TurboTax face-off: Treasury nominee vs. Intuit

by Larry Dignan
  • 13 comments

Correction at 9 a.m. PST: Tim Geithner's nomination status has been corrected. His nomination has not come up for a full Senate vote yet.

This was originally posted at ZDNet's Between the Lines.

Treasury Secretary nominee Tim Geithner--the man who hopes to be entrusted with overseeing the Internal Revenue Service and a remaining $350 billion in bailout funds--apparently isn't so smooth when it comes to Intuit's TurboTax.

His mention of TurboTax as he tried to explain away back taxes during a confirmation hearing last week highlights two common problems in IT: users vs. software, and the "garbage in, garbage out" conundrum.

Last week, a flurry of news reports noted Geithner's comments about TurboTax. As background, he was grilled about failing to pay more than $34,000 in payroll taxes earlier this decade.

Geithner said he "mistakenly believed" he was meeting his tax obligations. When asked which tax preparation software he used, Geithner noted that the taxes were his responsibility, "but I used TurboTax to prepare my returns."

This incident--see The Wall Street Journal's live blog and Senate Finance Committee video (TurboTax mention comes at the 48-minute mark on the January 21 video)--highlights the never-ending user error vs. software tug-of-war in IT.

Was your application screwy or did you fail to input data? Were Geithner's tax problems the result of TurboTax's failure to flag potential issues--like payroll taxes--or Geithner's failure to cough up critical information.

Intuit was clear about where it stood. In a statement, Intuit said:

Each year, millions of Americans use TurboTax to accurately prepare and file their federal and state tax returns. The software helps taxpayers report their income and find the deductions and credits they're entitled to claim. TurboTax, and all software and in-person tax preparation services, base their calculations on the information users provide when completing their returns. TurboTax also has built-in error-checking tools that routinely catch common taxpayer mistakes. Federal law and our own privacy policy prohibit us from discussing specifics of any customer's return.
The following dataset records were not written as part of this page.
(** The run is complete and [done] are the completed steps. *)
Definition completed_with (done : list string) (w : world) : Prop :=
  _status (ctx w) = COMPLETED /\ _completed_steps (ctx w) = done
  /\ _current_step (ctx w)
     = Some (mkStepProgress "complete" "Complete" COMPLETED 100 (Some "Done!")).

(** From a running world [m] either completes [steps] and establishes
    [post], or fails in one of them with the exception it raises. *)
Definition proceeds {A} (steps : list string) (post : list string -> world -> Prop)
           (m : M A) : Prop :=
  forall w done, running_with done w ->
    match m w with
    | (inr _, w') => post (done ++ steps) w'
    | (inl e, w') => failed_in steps done e w'
    end.

(** The steps a successful run of the sequential pipeline completes. *)
Definition ruby_steps (input : Ruby.RubyInput) : list string :=
  ["prompts"; "face"; "video"]
  ++ (if Ruby.slowed_video input then ["slowmo"] else [])
  ++ (if truthy_ostr (Ruby.text_overlay input) then ["text"] else [])
  ++ (if rewrite_enabled (Ruby.base input) then ["rewrite"] else [])
  ++ ["upload"].

(** The name of the activity function of a call, and the names of the
    activities executed, in order. *)
Definition activity_name (a : activity) : string :=
  match a with
  | generate_ugc_person _ => "generate_ugc_person"
  | generate_ugc_video_reaction _ => "generate_ugc_video_reaction"
  | generate_image_with_model _ _ => "generate_image_with_model"
  | generate_video_with_model _ _ => "generate_video_with_model"
  | slow_down_video _ => "slow_down_video"
  | add_text_overlay _ => "add_text_overlay"
  | rewrite_video _ => "rewrite_video"
  | rewrite_images _ => "rewrite_images"
  | upload_to_storage _ => "upload_to_storage"
  | execute_tool _ => "execute_tool"
  | generate_json _ => "generate_json"
  end.

Definition names (calls : list activity_call) : list string :=
  map (fun c => activity_name (call_activity c)) calls.

(** [m] executes the activities [expected], in order, and stops at the
    first that fails. *)
Definition emits {A} (expected : list string) (m : M A) : Prop :=
  forall w,
    match m w with
    | (inr _, w') => names (executed w') = names (executed w) ++ expected
    | (inl _, w') =>
        exists k, names (executed w') = names (executed w) ++ firstn k expected
    end.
Advantage Intuit. No one watching Geithner's testimony is likely to buy the blame-the-software routine. Clearly, this fiasco is a "garbage in, garbage out" issue. Geithner didn't provide the necessary data.

The larger question is whether a guy who wrestles with TurboTax should realistically be expected to oversee the IRS and fork over $350 billion in bailout money. I'll leave that for you to decide since that answer goes well beyond the scope of my blog. I'd hate to add yet another IT problem--scope creep--to this post.

In the end, Geithner will probably be confirmed, but his standing has certainly been diminished.